TV FUNNYMAN Adam Hills was greeted with a question when setting up the biggest passion in is life – a Physical Disability Rugby League team – ‘Who the f*** is Adam Hills?’

The host of Channel 4’s The Last Leg turns out for Warrington’s side that is now world champions in the growing discipline of PDRL.

Australian Hills, who only has one foot, is the driving force behind the Wolves’ set-up but the response when he first approached people about setting up the team was more mixed.

And it is laid bare in TV documentary Adam Hills: Take His Legs about his journey on and off the pitch.

Neil Kelly from the team and Warrington’s foundation said: “One random Monday morning the phone went. Some Aussie bloke telling me how he wanted to start a Physical Disability Rugby League team.

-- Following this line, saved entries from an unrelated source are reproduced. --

(** ** Hydration *)

Lemma free_batch_part p : free root (batch_part p).
Proof.
  unfold batch_part. destruct (with_extension_end p (B"nrm-batch-part")) as [pre ->].
  change (B"nrm-batch-part") with (B"nrm-batch-" ++ B"part"). rewrite app_assoc. apply free_part.
Qed.
Lemma free_hydrate_part p : free root (hydrate_part p).
Proof.
  unfold hydrate_part. destruct (with_extension_end p (B"nrm-part")) as [pre ->].
  change (B"nrm-part") with (B"nrm-" ++ B"part"). rewrite app_assoc. apply free_part.
Qed.
Lemma safe_only {A} (p : bytes) (c : Mir A) : only [p] c -> free root p -> safe c.
Proof. intros Hc Hp. apply (runs_only _ _ Hhash _ [p]); [done| |done]. intros q Hq. apply list_elem_of_singleton in Hq as ->. done. Qed.

Lemma safe_prepare path lp rh : safe (prepare_hydration_target hash_bytes utf8_error_text root path lp rh).
Proof. unfold prepare_hydration_target, file_exists. kept. Qed.
Lemma safe_install i part lp h : free root part -> under_files root lp -> safe (install_part i part lp h).
Proof.
  intros Hp [x Hx]. destruct i as [|h']; cbn [install_part].
  - eapply runs_bind; [|intros []; by apply runs_ret].
    apply (runs_only _ _ Hhash _ [part; lp]); [by apply only_rename_durable; set_solver| |done].
    intros q [->|[->|[]%elem_of_nil]%elem_of_cons]%elem_of_cons; [done | rewrite Hx; apply free_files].
  - eapply runs_bind; [|intros ?; by apply runs_ret]. apply (safe_only part); [|done].
    apply only_bind; [apply only_catch, only_remove; set_solver | intros; apply only_ret].
Qed.

Lemma safe_or_remove {A} p (c : Mir A) : free root p -> safe c -> safe (or_remove p c).
Proof.
  intros Hp Hc. eapply (runs_bind _ _ _ _ _ (fun _ _ => True)).
  { eapply runs_weaken; [apply runs_catch, Hc|done|done]. }
  intros r. eapply (runs_bind _ _ _ _ _ (fun _ _ => True)); [|intros []; by apply runs_lift]. destruct r; [by apply runs_ret|].
  apply (safe_only p); [|done]. apply only_bind; [apply only_catch, only_remove; set_solver | intros; apply only_ret].
Qed.

Lemma safe_record_batch_file file : safe (record_batch_file hash_bytes utf8_error_text root file).
Proof.
  unfold record_batch_file. eapply runs_bind_pure; [apply runs_local_path|]. intros lp Hlp. cbv beta zeta.
  eapply runs_bind; [kept|]. intros []. apply safe_or_remove; [apply free_batch_part|].
  do 2 (eapply runs_bind; [apply (safe_only (batch_part lp)); [auto with mirror | apply free_batch_part] | intros []]).
  do 3 (eapply runs_bind; [kept | intros ?]; cbv beta).
  eapply runs_bind; [apply safe_prepare | intros i]. eapply runs_bind; [by apply safe_install, Hlp; apply free_batch_part | intros h].
  kept.
Qed.
Lemma safe_record_batch_files l : safe (record_batch_files hash_bytes utf8_error_text root l).
Proof.
  induction l as [|file l IH]; cbn [record_batch_files]; [by apply runs_ret|].
  eapply (runs_bind _ _ _ _ _ (fun _ _ => True)); [eapply runs_weaken; [apply runs_catch, safe_record_batch_file|done|done]|].
  intros r. eapply runs_bind; [exact IH|]. intros [n l']. by apply runs_ret.
Qed.
Lemma safe_record_validation_file file : safe (record_validation_file hash_bytes utf8_error_text root file).
Proof. unfold record_validation_file. kept. Qed.
Lemma safe_record_validation_files l : safe (record_validation_files hash_bytes utf8_error_text root l).
Proof.
  induction l as [|file l IH]; cbn [record_validation_files]; [by apply runs_ret|].
  eapply (runs_bind _ _ _ _ _ (fun _ _ => True)); [eapply runs_weaken; [apply runs_catch, safe_record_validation_file|done|done]|].
  intros r. eapply runs_bind; [exact IH|]. intros l'. by apply runs_ret.
Qed.
Lemma safe_mark_validation_errors l : safe (mark_validation_errors l).
Proof.
  induction l as [|e l IH]; cbn [mark_validation_errors]; [by apply runs_ret|].
  eapply runs_bind; [|intros; exact IH]. eapply (runs_bind _ _ _ _ _ (fun _ _ => True)); [|intros; by apply runs_ret].
  eapply runs_weaken; [apply runs_catch, (runs_mark_validation_error _ _ (fun _ => True))|done|done].
Qed.
Lemma safe_open_cached path force : safe (open_cached hash_bytes utf8_error_text root path force).
Proof.
  unfold open_cached, file_exists. eapply runs_bind_pure; [apply runs_get_files|]. intros [entry|] Hentry; [|by apply runs_ret].
  specialize (Hentry entry eq_refl). destruct (negb _); [by apply runs_ret|].
  eapply runs_bind; [kept|]. intros lost. eapply (runs_bind _ _ _ _ _ (fun _ _ => True)).
  { destruct lost; [|by apply runs_ret]. eapply runs_bind; [by apply runs_restore|]. intros []. kept. }
  intros e. kept.
Qed.

(** ** Handlers *)

(** The invariant is kept, and every committed save with it. *)
Definition grows (m m' : mirror) : Prop := inv m -> inv m' /\ identities (committed m) `prefix_of` identities (committed m').
#[local] Instance grows_preorder : PreOrder grows.
Proof.
  split; [by intros m Hm|]. intros a b c H1 H2 Ha. destruct (H1 Ha) as [Hb ?]. destruct (H2 Hb) as [Hc ?]. split; [done|]. by etrans.
Qed.
Definition side_safe {A} (c : Side W A) : Prop := forall s, grows (fst s) (fst (snd (c s))).

Lemma side_safe_ret {A} (a : A) : side_safe (mret a).
Proof. by intros s. Qed.
Lemma side_safe_bail {A} e : side_safe (@side_bail W A e).
Proof. by intros s. Qed.
Lemma side_safe_bind {A B} (c : Side W A) (k : A -> Side W B) : side_safe c -> (forall a, side_safe (k a)) -> side_safe (c ≫= k).
Proof.
  intros Hc Hk s. unfold mbind, Side_bind. specialize (Hc s). destruct (c s) as [[a|e] s1]; [|done]. etrans; [exact Hc|]. apply Hk.
Qed.
Lemma side_safe_catch {A} (c : Side W A) : side_safe c -> side_safe (side_catch c).
Proof. intros Hc s. specialize (Hc s). unfold side_catch. by destruct (c s). Qed.
Lemma side_safe_mirror {A} (c : Mir A) : safe c -> side_safe (on_mirror c).
Proof. intros Hc [m w] Hi. destruct (Hc m Hi I) as (H1 & H2 & _). cbn in *. by destruct (c m) as [r m1]. Qed.
Lemma side_safe_agent q : side_safe (on_agent q).
Proof. intros [m w]. cbn. by destruct (request q w). Qed.

(** Steps through a handler. *)
Ltac side_through leaf :=
  cbv beta zeta;
  lazymatch goal with
  | |- side_safe (mbind _ _) => apply side_safe_bind; [side_through leaf | intros ?; side_through leaf]
  | |- side_safe (mret _) => apply side_safe_ret
  | |- side_safe (side_bail _) => apply side_safe_bail
  | |- side_safe (side_catch _) => apply side_safe_catch; side_through leaf
  | |- side_safe (on_agent _) => apply side_safe_agent
  | |- side_safe (on_mirror (catch ?c)) => apply side_safe_mirror, (runs_reads _ _ _ (catch c)); intros; apply only_catch; auto with mirror
  | |- side_safe (if ?b then _ else _) => destruct b; side_through leaf
  | |- side_safe (match ?x with _ => _ end) => destruct x; side_through leaf
  | |- side_safe (on_mirror _) => first [ apply side_safe_mirror; leaf | solve [auto with mirror] ]
  | |- _ => solve [auto with mirror]
  end.
#[local] Hint Resolve safe_record_batch_file safe_record_batch_files safe_record_validation_file safe_record_validation_files
  safe_mark_validation_errors safe_open_cached safe_prepare : mirror.
Ltac side_kept := side_through ltac:(kept).

Lemma side_safe_queued_again entry reason f : side_safe (queued_again entry reason f).
Proof. unfold queued_again. side_kept. Qed.
#[local] Hint Resolve side_safe_queued_again : mirror.
Lemma side_safe_outcome entry o : side_safe (record_save_outcome utf8_error_text root entry o).
Proof. unfold record_save_outcome, metadata_len. side_kept. Qed.
#[local] Hint Resolve side_safe_outcome : mirror.
Lemma side_safe_upload fuel entry id off rest : side_safe (upload_loop fuel entry id off rest).
Proof.
  revert off rest. induction fuel as [|fuel IH]; intros off rest; cbn [upload_loop]; [apply side_safe_ret|].
  apply side_safe_bind; [apply side_safe_mirror, runs_reads; intros; apply only_io, only_ret|]. intros chunk. side_kept.
Qed.
#[local] Hint Resolve side_safe_upload : mirror.
Lemma side_safe_apply entry : side_safe (apply_save_entry hash_bytes utf8_error_text root entry).
Proof.
  unfold apply_save_entry, apply_small_save_entry, apply_chunked_save_entry, upload_snapshot_chunks, metadata_len. side_kept.
Qed.
#[local] Hint Resolve side_safe_apply : mirror.
Lemma side_safe_replay attempts entries : side_safe (replay_loop hash_bytes utf8_error_text root attempts entries).
Proof. revert attempts. induction entries as [|e l IH]; intros attempts; cbn [replay_loop]; side_kept. Qed.
#[local] Hint Resolve side_safe_replay : mirror.

Lemma side_safe_read_loop budget path part off : free root part -> side_safe (read_loop budget path part off).
Proof.
  intros Hp. revert off. induction budget as [|budget IH]; intros off; cbn [read_loop]; [apply side_safe_ret|].
  apply side_safe_bind; [apply side_safe_agent|]. intros response. destruct response; try apply side_safe_bail.
  apply side_safe_bind; [apply side_safe_mirror, (safe_only part); [auto with mirror | done]|]. intros []. side_kept.
Qed.
Lemma side_safe_fetch budget path lp part : free root part -> under_files root lp ->
  side_safe (fetch hash_bytes utf8_error_text root budget path lp part).
Proof.
  intros Hp Hlp. unfold fetch.
  apply side_safe_bind; [apply side_safe_mirror, (safe_only part); [auto with mirror | done]|]. intros [].
  apply side_safe_bind; [by apply side_safe_read_loop|]. intros [[meta rh]|]; [|apply side_safe_ret].
  do 3 (apply side_safe_bind; [side_kept | intros ?]). apply side_safe_bind; [side_kept | intros i].
  apply side_safe_bind; [by apply side_safe_mirror, safe_install | intros h]. apply side_safe_ret.
Qed.
Lemma side_safe_hydrate budget path : side_safe (hydrate hash_bytes utf8_error_text root budget path).
Proof.
  intros [m w]. unfold hydrate. unfold mbind at 1, Side_bind. unfold on_mirror at 1.
  destruct (local_path root path m) as [[lp|e] m1] eqn:E; injection E as E <-; [|done].
  assert (Hlp : under_files root lp) by (destruct (normalize_relative_path path); [injection E as <-; by eexists | done]).
  assert (Hrm : side_safe (on_mirror (W := W) (ignore (remove_file (hydrate_part lp))))).
  { apply side_safe_mirror, (safe_only (hydrate_part lp)); [|apply free_hydrate_part].
    apply only_bind; [apply only_catch, only_remove; set_solver | intros; apply only_ret]. }
  match goal with |- grows _ (fst (snd (?c _))) => enough (Hc : side_safe c) by apply (Hc (m, w)) end.
  apply side_safe_bind; [side_kept|]. intros []. cbv zeta.
  apply side_safe_bind; [by apply side_safe_catch, side_safe_fetch, Hlp; apply free_hydrate_part|]. intros hydrated. unfold metadata_len. side_kept.
Qed.
#[local] Hint Resolve side_safe_hydrate : mirror.
Lemma side_safe_preemptible budget q : side_safe (preemptible budget q).
Proof. unfold preemptible. side_kept. Qed.
#[local] Hint Resolve side_safe_preemptible : mirror.
Lemma side_safe_open budget path force n : side_safe (open hash_bytes utf8_error_text root budget path force n).
Proof. unfold open, open_hydrate, hydrate_open_batch. side_kept. Qed.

“He told me all about how he’s an Australian comedian who’s a presenter on a TV show. I’d never actually heard of him.

“Who the f*** is Adam Hills?”

Hills’ journey from TV star to helping set up Warrington’s side to kicking the final points against his boyhood heroes South Sydney in front of owner and Hollywood star Russell Crowe is documented tonight.

It takes in him giving away the Wolves’ first try conceded, him being taken to hospital after being knocked out cold and being left in tears because of it.

The stories of his team-mates, who have limbs effectively re-amputated after the first game, who suffer from cerebral palsy or Down’s Syndrome, who appear as an able bodied player because of his brother who was left disabled because of a childhood brain tumour are also told.

Player Tony Seward travels 450 miles to Warrington from Tiverton, Devon for training.

Hills’ wife Ali sums it up brilliantly by saying: “It’s definitely midlife crisis but it’s better than buying a Porsche or having an affair.”

And the comedian tells how he became involved in the sport.

Hills says: “It really came about because of one tweet, ‘Did you know that South Sydney’s PDRL team won last week?’ I didn’t know what PDRL was.

“There were people like me in Australia playing the sport and no-one over here had ever thought to do it.

“And when I play, I’m not the guy off the telly. I don’t have to be a certain person.”

Hills, 49, helped form Warrington’s side and raise funds so it could travel to Sydney to face the club he idolised, South Sydney, and beat them 34-12 to be crowned PDRL world champions.

With tactics as simple as, ‘Run at ‘em, f***ing hard, the journey to the top pays off, but for many of his team-mates just seeing what he is really like is enough.

Craig Thomason, of Warrington’s foundation, said: “I was expecting some kind of entourage. He always comes across on telly as proper nice. I wondered if maybe I’ll see the real Adam Hills, I’m waiting for him to batter a kitten or something!”

*ADAM Hills: Take His Legs is on Channel 4 tonight at 11.30pm.